Beginning at the top of the data below, write out every line exactly until you reach the line with "Conventions of the embedding.", and include that line.

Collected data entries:
......
(** * robot_brain: intent recognition, permission gate and task dispatch

    A shallow embedding of the dispatch core of the [robot_brain] package:

    - [core/intent.py]          ([IntentRecognizer]),
    - [actions/school_roles.py] ([SchoolRoleManager.check_permission]),
    - [core/memory.py]          (the part of [MemoryManager] the dispatcher uses),
    - [ai/response_router.py], [actions/entertainment.py] (the functions whose
      return value becomes the dispatcher's response),
    - [core/task_manager.py]    ([TaskManager]).

    Conventions of the embedding.

    - A Python [str] is a [string]: the sequence of bytes of its UTF-8
      encoding.  Substring search, [replace], [startswith]/[endswith] act on
      UTF-8 exactly as on code points.  Case folding and white space are those
      of the ASCII range (Bangla has no case; the catalogue and the token lists
      contain no other cased letters).
    - A Python [float] obtained as a quotient of two small naturals is the
      rational [Q] with that value; [0.0], [1.0] and [0.6] are [0], [1] and
      [6#10].  Comparisons of such quotients agree with the comparisons of
      their correctly rounded doubles.
    - A [Dict[str, str]] is a [gmap string string]; the pattern catalogue, whose
      iteration order matters, is an association list in insertion order.
    - [print] is not modelled. *)

From Stdlib Require Import Ascii String QArith Lqa.
From stdpp Require Import base option list strings gmap.

Local Open Scope string_scope.

(** ** Python string primitives *)

Module PyStr.

(** [str.isspace] on one character of the ASCII range:
    TAB, LF, VT, FF, CR, FS, GS, RS, US and SPACE. *)
Definition is_space (c : ascii) : bool :=
  let n := nat_of_ascii c in
  ((9 <=? n)%nat && (n <=? 13)%nat) || ((28 <=? n)%nat && (n <=? 32)%nat).

Definition lower_char (c : ascii) : ascii :=
  let n := nat_of_ascii c in
  if ((65 <=? n)%nat && (n <=? 90)%nat) then ascii_of_nat (n + 32) else c.

(** [s.lower()] *)
Fixpoint lower (s : string) : string :=
  match s with
  | EmptyString => EmptyString
  | String c r => String (lower_char c) (lower r)
  end.

Definition is_empty (s : string) : bool :=
  match s with EmptyString => true | String _ _ => false end.

Fixpoint lstrip (s : string) : string :=
  match s with
  | EmptyString => EmptyString
  | String c r => if is_space c then lstrip r else s
  end.

Fixpoint rstrip (s : string) : string :=
  match s with
  | EmptyString => EmptyString
  | String c r =>
      let r' := rstrip r in
      if is_space c && is_empty r' then EmptyString else String c r'
  end.

(** [s.strip()] *)
Definition strip (s : string) : string := rstrip (lstrip s).

(** [s.split()]: the maximal runs of non-space characters, in order.
    [cur] is the run being read, reversed. *)
Fixpoint split_go (cur : string) (s : string) : list string :=
  match s with
  | EmptyString => if is_empty cur then [] else [String.rev cur]
  | String c r =>
      if is_space c
      then (if is_empty cur then split_go EmptyString r
            else String.rev cur :: split_go EmptyString r)
      else split_go (String c cur) r
  end.

Definition split (s : string) : list string := split_go EmptyString s.

(** [s.startswith(p)] *)
Fixpoint startswith (p s : string) : bool :=
  match p, s with
  | EmptyString, _ => true
  | String a p', String b s' => if Ascii.eqb a b then startswith p' s' else false
  | String _ _, EmptyString => false
  end.

(** [needle in hay] *)
Fixpoint contains (needle hay : string) : bool :=
  startswith needle hay ||
  match hay with
  | EmptyString => false
  | String _ r => contains needle r
  end.

(** [s.replace(old, new)] for a non-empty [old]: the non-overlapping
    occurrences of [old], leftmost first, are replaced.  [skip] counts the
    characters of an occurrence still to be dropped. *)
Fixpoint replace_go (old new : string) (skip : nat) (s : string) : string :=
  match s with
  | EmptyString => EmptyString
  | String c r =>
      match skip with
      | S k => replace_go old new k r
      | O =>
          if startswith old s
          then new +:+ replace_go old new (String.length old - 1) r
          else String c (replace_go old new 0 r)
      end
  end.

(** With an empty [old], Python puts [new] before every character and at
    the end. *)
Fixpoint intersperse (new s : string) : string :=
  match s with
  | EmptyString => new
  | String c r => new +:+ String c (intersperse new r)
  end.

Definition replace (old new s : string) : string :=
  if is_empty old then intersperse new s else replace_go old new 0 s.

(** [s.endswith(p)] *)
Definition endswith (p s : string) : bool :=
  startswith (String.rev p) (String.rev s).

(** A byte that continues a UTF-8 character: [10xxxxxx]. *)
Definition is_continuation (c : ascii) : bool :=
  let n := nat_of_ascii c in (128 <=? n)%nat && (n <? 192)%nat.

(** [s[:n]]: the first [n] characters. *)
Fixpoint take_chars (n : nat) (s : string) : string :=
  match s with
  | EmptyString => EmptyString
  | String c r =>
      if is_continuation c then String c (take_chars n r)
      else match n with
           | O => EmptyString
           | S k => String c (take_chars k r)
           end
  end.

(** [s[len(p):]] for a prefix [p] of [s]. *)
Fixpoint drop_prefix (p s : string) : string :=
  match p, s with
  | String _ p', String _ s' => drop_prefix p' s'
  | _, _ => s
  end.

(** [any(w in text for w in ws)] *)
Definition any_in (ws : list string) (text : string) : bool :=
  existsb (fun w => contains w text) ws.

End PyStr.

(** ** The fragment of [re] the pattern catalogue uses

    Every pattern of the catalogue is literal text, some followed by the
    token [\s+].  A pattern is read into atoms; no other regular-expression
    operator occurs in the catalogue. *)

Module Re.

Inductive atom : Type :=
| Lit (c : ascii)      (* one literal character *)
| Spaces.              (* \s+ : one or more white-space characters *)

Fixpoint parse (p : string) : list atom :=
  match p with
  | String "\" (String "s" (String "+" r)) => Spaces :: parse r
  | String c r => Lit c :: parse r
  | EmptyString => []
  end.

(** Equality of characters under [re.IGNORECASE]. *)
Definition ci_eqb (a b : ascii) : bool :=
  Ascii.eqb (PyStr.lower_char a) (PyStr.lower_char b).

(** Does the pattern match a prefix of [s]? *)
Fixpoint match_here (re : list atom) (s : string) : bool :=
  match re with
  | [] => true
  | Lit c :: re' =>
      match s with
      | String d s' => ci_eqb c d && match_here re' s'
      | EmptyString => false
      end
  | Spaces :: re' =>
      (fix eat (s : string) : bool :=
         match s with
         | String d s' =>
             PyStr.is_space d && (match_here re' s' || eat s')
         | EmptyString => false
         end) s
  end.

Fixpoint search_atoms (re : list atom) (s : string) : bool :=
  match_here re s ||
  match s with
  | String _ s' => search_atoms re s'
  | EmptyString => false
  end.

(** [bool(re.search(pattern, text, re.IGNORECASE))] *)
Definition search (pattern text : string) : bool :=
  search_atoms (parse pattern) text.

End Re.

(** ** [core/intent.py] *)

Module IntentRecognizer.

(** [class IntentType(Enum)] *)
Inductive IntentType : Type :=
| GREETING | QUESTION | COMMAND | ENTERTAINMENT | CAMERA_CAPTURE
| FACE_RECOGNITION | MOVEMENT | SEARCH | UNKNOWN.

Global Instance IntentType_eq_dec : EqDecision IntentType.
Proof. solve_decision. Defined.

(** [IntentType.value] *)
Definition value (t : IntentType) : string :=
  match t with
  | GREETING => "greeting"
  | QUESTION => "question"
  | COMMAND => "command"
  | ENTERTAINMENT => "entertainment"
  | CAMERA_CAPTURE => "camera_capture"
  | FACE_RECOGNITION => "face_recognition"
  | MOVEMENT => "movement"
  | SEARCH => "search"
  | UNKNOWN => "unknown"
  end.

(** [@dataclass class Intent] *)
Record Intent : Type := {
  type : IntentType;
  confidence : Q;
  parameters : gmap string string;
  original_text : string;
  language : string
}.

(** [_load_bangla_patterns]: the dictionary in insertion order. *)
Definition bangla_patterns : list (IntentType * list string) :=
  [
    (GREETING,
     ["আসসালামু আলাইকুম";
      "নমস্কার";
      "হ্যালো";
      "কেমন আছেন";
      "কেমন আছো";
      "ভালো আছেন";
      "ভালো আছো"]);
    (QUESTION,
     ["কি\s+";
      "কী\s+";
      "কেন\s+";
      "কখন\s+";
      "কোথায়\s+";
      "কিভাবে\s+";
      "কাদের\s+";
      "কাদেরকে\s+";
      "জানতে চাই";
      "বলুন";
      "বলো";
      "কি জানেন";
      "কি জানো"]);
    (ENTERTAINMENT,
     ["কৌতুক";
      "জোক";
      "গল্প";
      "গান";
      "মজার";
      "হাসির";
      "বিনোদন"]);
    (CAMERA_CAPTURE,
     ["ছবি তুলো";
      "ফটো নাও";
      "চিত্র ধারণ";
      "ক্যামেরা";
      "আমার ছবি"]);
    (MOVEMENT,
     ["এগিয়ে যাও";
      "পিছনে যাও";
      "ডানে যাও";
      "বামে যাও";
      "ঘুরো";
      "হাত নাড়াও";
      "মাথা নাড়াও"]);
    (SEARCH,
     ["খুঁজে বের করো";
      "ইন্টারনেটে দেখো";
      "গুগলে দেখো";
      "অনলাইনে দেখো"])
  ].

(** [_load_english_patterns] *)
Definition english_patterns : list (IntentType * list string) :=
  [
    (GREETING,
     ["hello";
      "hi";
      "hey";
      "good morning";
      "good afternoon";
      "good evening";
      "how are you";
      "how do you do";
      "nice to meet you"]);
    (QUESTION,
     ["what\s+";
      "why\s+";
      "when\s+";
      "where\s+";
      "how\s+";
      "who\s+";
      "which\s+";
      "can you tell me";
      "do you know";
      "explain";
      "describe"]);
    (ENTERTAINMENT,
     ["tell me a joke";
      "joke";
      "funny";
      "story";
      "sing";
      "entertainment";
      "play"]);
    (CAMERA_CAPTURE,
     ["take a picture";
      "take my photo";
      "capture";
      "camera";
      "snapshot";
      "photograph"]);
    (MOVEMENT,
     ["move forward";
      "move backward";
      "turn left";
      "turn right";
      "wave hand";
      "nod head";
      "walk"]);
    (SEARCH,
     ["search for";
      "look up";
      "find information";
      "google";
      "internet search"])
  ].

Definition confidence_threshold : Q := (6 # 10)%Q.

(** [a < b] on floats. *)
Definition Qltb (a b : Q) : bool := negb (Qle_bool b a).

(** [max(a, b)]: the first of the largest arguments. *)
Definition py_max (a b : Q) : Q := if Qltb a b then b else a.

(** The inner loop of [_calculate_confidence]: does [word] contain, or lie
    in, one of the pattern's words? *)
Definition word_hits (pattern_words : list string) (word : string) : bool :=
  existsb (fun pattern_word =>
             PyStr.contains word pattern_word || PyStr.contains pattern_word word)
          pattern_words.

(** The score of one pattern: the body of the outer loop. *)
Definition pattern_confidence (text pattern : string) : Q :=
  if Re.search pattern text then 1%Q
  else
    let words := PyStr.split text in
    let pattern_words := PyStr.split (PyStr.replace "\s+" " " pattern) in
    let matches := length (filter (fun w => word_hits pattern_words w = true) words) in
    match pattern_words with
    | [] => 0%Q
    | _ :: _ => (Z.of_nat matches # Pos.of_nat (length pattern_words))%Q
    end.

Definition _calculate_confidence (text : string) (patterns : list string) : Q :=
  fold_left (fun max_confidence pattern =>
               py_max max_confidence (pattern_confidence text pattern))
            patterns 0%Q.

Definition question_words_bn : list string :=
  ["কি"; "কী"; "কেন"; "কখন"; "কোথায়"; "কিভাবে"; "কাদের"; "কাদেরকে"].
Definition question_words_en : list string :=
  ["what"; "why"; "when"; "where"; "how"; "who"; "which"].
Definition self_words_bn : list string := ["আমার"; "আমাকে"; "সেলফি"].
Definition self_words_en : list string := ["my"; "me"; "selfie"].
Definition search_prefixes_bn : list string :=
  ["খুঁজে বের করো"; "ইন্টারনেটে দেখো"; "গুগলে দেখো"; "অনলাইনে দেখো"].
Definition search_prefixes_en : list string :=
  ["search for"; "look up"; "find information about"; "google"].

(** [for word in question_words: text = text.replace(word, '').strip()] *)
Definition strip_question_words (ws : list string) (text : string) : string :=
  fold_left (fun t word => PyStr.strip (PyStr.replace word "" t)) ws text.

(** The [for prefix in search_prefixes] loop with its [break]. *)
Fixpoint search_query (prefixes : list string) (text : string) : option string :=
  match prefixes with
  | [] => None
  | prefix :: rest =>
      if PyStr.contains prefix text
      then Some (PyStr.strip (PyStr.replace prefix "" text))
      else search_query rest text
  end.

Definition _extract_parameters
    (text : string) (intent_type : IntentType) (language : string)
  : gmap string string :=
  match intent_type with
  | QUESTION =>
      let ws := if String.eqb language "bn" then question_words_bn
                else question_words_en in
      {[ "topic" := strip_question_words ws text ]}
  | CAMERA_CAPTURE =>
      let ws := if String.eqb language "bn" then self_words_bn
                else self_words_en in
      if PyStr.any_in ws text then {[ "target" := "self" ]} else ∅
  | MOVEMENT =>
      if String.eqb language "bn" then
        if PyStr.contains "এগিয়ে" text || PyStr.contains "সামনে" text
        then {[ "direction" := "forward" ]}
        else if PyStr.contains "পিছনে" text then {[ "direction" := "backward" ]}
        else if PyStr.contains "ডানে" text then {[ "direction" := "right" ]}
        else if PyStr.contains "বামে" text then {[ "direction" := "left" ]}
        else ∅
      else
        if PyStr.contains "forward" text then {[ "direction" := "forward" ]}
        else if PyStr.contains "backward" text || PyStr.contains "back" text
        then {[ "direction" := "backward" ]}
        else if PyStr.contains "left" text then {[ "direction" := "left" ]}
        else if PyStr.contains "right" text then {[ "direction" := "right" ]}
        else ∅
  | SEARCH =>
      let prefixes := if String.eqb language "bn" then search_prefixes_bn
                      else search_prefixes_en in
      match search_query prefixes text with
      | Some q => {[ "query" := q ]}
      | None => ∅
      end
  | _ => ∅
  end.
......
» RESULT OF THE TASK
(** * robot_brain: intent recognition, permission gate and task dispatch

    A shallow embedding of the dispatch core of the [robot_brain] package:

    - [core/intent.py]          ([IntentRecognizer]),
    - [actions/school_roles.py] ([SchoolRoleManager.check_permission]),
    - [core/memory.py]          (the part of [MemoryManager] the dispatcher uses),
    - [ai/response_router.py], [actions/entertainment.py] (the functions whose
      return value becomes the dispatcher's response),
    - [core/task_manager.py]    ([TaskManager]).

    Conventions of the embedding.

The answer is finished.